----- Data supplied -----

(* ===== verification/Trap.v ===== *)
(** * kernel/trap.c, kernel/plic.c, forkret and procdump

    Traps, interrupts and exceptions.  [csr] holds the supervisor registers the
    handlers use (sstatus and tp are in the hart).  The addresses [kernelvec],
    [uservec], [userret], [usertrap_addr] and [trampoline] are the linker's.
    [virtio_disk_intr] is the interrupt handler of virtio_disk.c on the kernel's
    state. *)
From S2P Require Import Prelude Machine KString Spinlock Kalloc Vm UserMem Block Env Pipe Log Txn Fs FsPath State File Proc Args Exec Sysfile Mmap Syscall Uart Console.
Local Open Scope Z_scope.
Local Open Scope kernel_scope.

Definition SSTATUS_SPP : Z := Z.shiftl 1 8.
Definition SSTATUS_SPIE : Z := Z.shiftl 1 5.
Definition SATP_SV39 : Z := Z.shiftl 8 60.
Definition MAKE_SATP (pagetable : Z) : Z := Z.lor SATP_SV39 (Z.shiftr pagetable 12).
Definition UART0_IRQ : Z := 10.
Definition VIRTIO0_IRQ : Z := 1.
Definition PLIC_SENABLE (hart : Z) : Z := PLIC + 0x2080 + hart * 0x100.
Definition PLIC_SPRIORITY (hart : Z) : Z := PLIC + 0x201000 + hart * 0x2000.
Definition PLIC_SCLAIM (hart : Z) : Z := PLIC + 0x201004 + hart * 0x2000.

Record csr := mkCsr {
  c_sepc : Z;
  c_scause : Z;
  c_stval : Z;
  c_stvec : Z;
  c_satp : Z;
  c_sip : Z
}.
Definition set_sepc (v : Z) (c : csr) : csr := mkCsr v (c_scause c) (c_stval c) (c_stvec c) (c_satp c) (c_sip c).
Definition set_stvec (v : Z) (c : csr) : csr := mkCsr (c_sepc c) (c_scause c) (c_stval c) v (c_satp c) (c_sip c).
Definition set_sip (v : Z) (c : csr) : csr := mkCsr (c_sepc c) (c_scause c) (c_stval c) (c_stvec c) (c_satp c) v.

(** ** procdump (proc.c) *)
(** The five states as procdump prints them. *)
Definition state_name (s : procstate) : list Z :=
  match s with
  | UNUSED => str "unused"
  | SLEEPING => str "sleep "
  | RUNNABLE => str "runble"
  | RUNNING => str "run   "
  | ZOMBIE => str "zombie"
  end.

Definition procdump {W} `{!Mmio W} (table : list proc) : K (cst W) unit :=
  printf [NL] [];;
  _ <- for_each table (fun p =>
    if decide (p_state p = UNUSED) then ret (@None unit) else
    printf (str "%d %s %s") [AInt (p_pid p); AStr (Some (state_name (p_state p))); AStr (Some (cstr (p_name p)))];;
    printf [NL] [];;
    ret None);;
  ret tt.

(** ** plic.c *)
Section plic.
Context {W : Type} `{MM : !Mmio W}.

Definition cpuid : K (cst W) Z := gets (fun s => s32 (tp (view cH s))).

Definition plicinit : K (cst W) unit :=
  (* set desired IRQ priorities non-zero (otherwise disabled). *)
  write32 (PLIC + UART0_IRQ * 4) 1;;
  write32 (PLIC + VIRTIO0_IRQ * 4) 1.

Definition plicinithart : K (cst W) unit :=
  hart <- cpuid;;
  (* set uart's enable bit for this hart's S-mode. *)
  write32 (PLIC_SENABLE hart) (Z.lor (Z.shiftl 1 UART0_IRQ) (Z.shiftl 1 VIRTIO0_IRQ));;
  (* set this hart's S-mode priority threshold to 0. *)
  write32 (PLIC_SPRIORITY hart) 0.

(** Ask the PLIC what interrupt we should serve. *)
Definition plic_claim : K (cst W) Z :=
  hart <- cpuid;;
  irq <- read32 (PLIC_SCLAIM hart);;
  ret (s32 irq).

(** Tell the PLIC we've served this IRQ. *)
Definition plic_complete (irq : Z) : K (cst W) unit :=
  hart <- cpuid;;
  write32 (PLIC_SCLAIM hart) (u32 irq).
End plic.

Section code.
Context {T B W : Type} {dev logstart nlog : Z} `{TS : !TxnStore T B dev logstart nlog} `{MM : !Mmio W}.
Context (kend stat_pad trampoline forkret_addr kernelvec uservec userret usertrap_addr : Z).
Notation ks := (kst T (devs W)).
Context (virtio_disk_intr : K ks unit).

(** The kernel and the trap registers of the hart. *)
Notation ts := (ks * csr)%type.
Definition tK : lens ts ks := Lens fst (fun k s => (k, s.2)).
Definition tC : lens ts csr := Lens snd (fun c s => (s.1, c)).
Definition csr_get (f : csr -> Z) : K ts Z := gets (fun s => f s.2).
Definition csr_set (f : csr -> csr) : K ts unit := modify (fun s => (s.1, f s.2)).
Definition hart_get {A} (f : hart -> A) : K ts A := gets (fun s => f (view kH s.1)).
Definition hart_upd (f : hart -> hart) : K ts unit := modify (fun s => (over kH (f (view kH s.1)) s.1, s.2)).

Definition trapinit : K ts unit := zoom tK (modify (over kTicksL (initlock "time"))).

(** Set up to take exceptions and traps while in the kernel. *)
Definition trapinithart : K ts unit := csr_set (set_stvec kernelvec).

Definition clockintr : K ks unit :=
  acquire kH kTicksL;;
  modify (fun k => upd_ticks (k_tickslock k) (u32 (k_ticks k + 1)) k);;
  wakeup ChanTicks;;
  release kH kTicksL.

(** 2 if timer interrupt, 1 if other device, 0 if not recognized.  Unexpected
    interrupts are reported on the console. *)
Definition devintr : K ts Z :=
  scause <- csr_get c_scause;;
  if negb (Z.land scause 0x8000000000000000 =? 0) && (Z.land scause 0xff =? 9) then
    (* this is a supervisor external interrupt, via PLIC. *)
    irq <- zoom tK (zoom kDev plic_claim);;
    (if irq =? UART0_IRQ then
       table <- gets (fun s => k_procs s.1);;
       zoom tK (zoom kDev (uartintr (consoleintr (procdump table))))
     else if irq =? VIRTIO0_IRQ then zoom tK virtio_disk_intr
     else if negb (irq =? 0) then
       zoom tK (zoom kDev (printf (str "unexpected interrupt irq=%d" ++ [NL]) [AInt irq]))
     else ret tt);;
    (* tell the PLIC the device is now allowed to interrupt again. *)
    (if negb (irq =? 0) then zoom tK (zoom kDev (plic_complete irq)) else ret tt);;
    ret 1
  else if scause =? 0x8000000000000001 then
    (* software interrupt from a machine-mode timer interrupt. *)
    id <- hart_get (fun h => s32 (tp h));;
    (if id =? 0 then zoom tK clockintr else ret tt);;
    (* acknowledge the software interrupt by clearing the SSIP bit in sip. *)
    sip <- csr_get c_sip;;
    csr_set (set_sip (Z.land sip (Z.lnot 2)));;
    ret 2
  else ret 0.

(** Return to user space: the arguments of userret, which switches to the user
    page table and to user mode. *)
Definition usertrapret : K ts (Z * Z) :=
  p <- zoom tK myproc_;;
  (* we're about to switch the destination of traps from kerneltrap() to
     usertrap(), so turn off interrupts until we're back in user space. *)
  hart_upd intr_off;;
  csr_set (set_stvec (TRAMPOLINE + (uservec - trampoline)));;
  (* set up trapframe values that uservec will need when the process next
     re-enters the kernel. *)
  satp <- csr_get c_satp;;
  zoom tK (tf_set p TF_kernel_satp satp);;
  kstack <- zoom tK (proc_get p p_kstack);;
  zoom tK (tf_set p TF_kernel_sp (kstack + PGSIZE));;
  zoom tK (tf_set p TF_kernel_trap usertrap_addr);;
  id <- hart_get tp;;
  zoom tK (tf_set p TF_kernel_hartid id);;
  (* set S Previous Privilege mode to User. *)
  hart_upd (fun h => set_sstatus (Z.lor (Z.land (sstatus h) (Z.lnot SSTATUS_SPP)) SSTATUS_SPIE) h);;
  (* set S Exception Program Counter to the saved user pc. *)
  epc <- zoom tK (tf_get p TF_epc);;
  csr_set (set_sepc epc);;
  (* tell trampoline.S the user page table to switch to. *)
  pt <- zoom tK (proc_get p p_pagetable);;
  ret (TRAPFRAME, MAKE_SATP pt).

Definition kill_self (p : nat) : K ts unit := zoom tK (proc_upd p (set_p_killed 1)).

(** Handle an interrupt, exception, or system call from user space. *)
Definition usertrap : K ts (Z * Z) :=
  st <- hart_get sstatus;;
  if negb (Z.land st SSTATUS_SPP =? 0) then panic "usertrap: not from user mode" else
  (* send interrupts and exceptions to kerneltrap(), since we're now in the kernel. *)
  csr_set (set_stvec kernelvec);;
  p <- zoom tK myproc_;;
  (* save user program counter. *)
  epc <- csr_get c_sepc;;
  zoom tK (tf_set p TF_epc epc);;
  scause <- csr_get c_scause;;
  which_dev <- (
    if scause =? 8 then
      (* system call *)
      killed <- zoom tK (proc_get p p_killed);;
      (if negb (killed =? 0) then zoom tK (exit kend devsw_write (-1)) else ret tt);;
      (* sepc points to the ecall instruction, but we want to return to the
         next instruction. *)
      epc <- zoom tK (tf_get p TF_epc);;
      zoom tK (tf_set p TF_epc (u64 (epc + 4)));;
      (* an interrupt will change sstatus &c registers, so don't enable until
         done with those registers. *)
      hart_upd intr_on;;
      zoom tK (syscall kend stat_pad trampoline forkret_addr devsw_read devsw_write);;
      ret 0
    else
      which_dev <- devintr;;
      if negb (which_dev =? 0) then ret which_dev else
      if (scause =? 13) || (scause =? 15) then
        fault_va <- csr_get c_stval;;
        sp <- zoom tK (tf_get p TF_sp);;
        sz <- zoom tK (proc_get p p_sz);;
        if (u64 (PGROUNDUP sp - 1) <? fault_va) && (fault_va <? sz) then
          r <- zoom tK (mmap_handler kend (s32 fault_va) (s32 scause));;
          (if negb (r =? 0) then kill_self p else ret tt);;
          ret 0
        else kill_self p;; ret 0
      else
        stval <- csr_get c_stval;;
        pid <- zoom tK (proc_get p p_pid);;
        zoom tK (zoom kDev (printf (str "usertrap(): unexpected scause %p pid=%d" ++ [NL]) [APtr scause; AInt pid]));;
        zoom tK (zoom kDev (printf (str "            sepc=%p stval=%p" ++ [NL]) [APtr epc; APtr stval]));;
        kill_self p;;
        ret 0);;
  killed <- zoom tK (proc_get p p_killed);;
  (if negb (killed =? 0) then zoom tK (exit kend devsw_write (-1)) else ret tt);;
  (* give up the CPU if this is a timer interrupt. *)
  (if which_dev =? 2 then zoom tK yield else ret tt);;
  usertrapret.

(** Interrupts and exceptions from kernel code. *)
Definition kerneltrap : K ts unit :=
  sepc <- csr_get c_sepc;;
  st <- hart_get sstatus;;
  if Z.land st SSTATUS_SPP =? 0 then panic "kerneltrap: not from supervisor mode" else
  on <- hart_get intr_get;;
  if on : bool then panic "kerneltrap: interrupts enabled" else
  which_dev <- devintr;;
  if which_dev =? 0 then
    scause <- csr_get c_scause;;
    stval <- csr_get c_stval;;
    zoom tK (zoom kDev (printf (str "scause %p" ++ [NL]) [APtr scause]));;
    zoom tK (zoom kDev (printf (str "sepc=%p stval=%p" ++ [NL]) [APtr sepc; APtr stval]));;
    panic "kerneltrap"
  else
  (* give up the CPU if this is a timer interrupt. *)
  p <- (if which_dev =? 2 then zoom tK (zoom kH myproc) else ret None);;
  (match p with
   | Some p =>
       state <- zoom tK (proc_get p p_state);;
       if decide (state = RUNNING) then zoom tK yield else ret tt
   | None => ret tt
   end);;
  (* the yield() may have caused some traps to occur, so restore trap registers
     for use by kernelvec.S's sepc instruction. *)
  csr_set (set_sepc sepc);;
  hart_upd (set_sstatus st).

(** proc.c's forkret: where a new process starts. *)
Definition forkret : K ts (Z * Z) :=
  p <- zoom tK myproc_;;
  (* Still holding p->lock from scheduler. *)
  zoom tK (release kH (kPL p));;
  first <- gets (fun s => k_first s.1);;
  (if negb (first =? 0) then
     zoom tK (modify (set_first 0));;
     zoom tK (zoom kF (fsinit ROOTDEV))
   else ret tt);;
  usertrapret.
End code.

-----

**Activity**
Using the data above, repeat exactly the lines that begin at the line with "(* save user program counter. *)" and end at the line with "else kill_self p;; ret 0", both ends included.

**Output for this exercise**
  (* save user program counter. *)
  epc <- csr_get c_sepc;;
  zoom tK (tf_set p TF_epc epc);;
  scause <- csr_get c_scause;;
  which_dev <- (
    if scause =? 8 then
      (* system call *)
      killed <- zoom tK (proc_get p p_killed);;
      (if negb (killed =? 0) then zoom tK (exit kend devsw_write (-1)) else ret tt);;
      (* sepc points to the ecall instruction, but we want to return to the
         next instruction. *)
      epc <- zoom tK (tf_get p TF_epc);;
      zoom tK (tf_set p TF_epc (u64 (epc + 4)));;
      (* an interrupt will change sstatus &c registers, so don't enable until
         done with those registers. *)
      hart_upd intr_on;;
      zoom tK (syscall kend stat_pad trampoline forkret_addr devsw_read devsw_write);;
      ret 0
    else
      which_dev <- devintr;;
      if negb (which_dev =? 0) then ret which_dev else
      if (scause =? 13) || (scause =? 15) then
        fault_va <- csr_get c_stval;;
        sp <- zoom tK (tf_get p TF_sp);;
        sz <- zoom tK (proc_get p p_sz);;
        if (u64 (PGROUNDUP sp - 1) <? fault_va) && (fault_va <? sz) then
          r <- zoom tK (mmap_handler kend (s32 fault_va) (s32 scause));;
          (if negb (r =? 0) then kill_self p else ret tt);;
          ret 0
        else kill_self p;; ret 0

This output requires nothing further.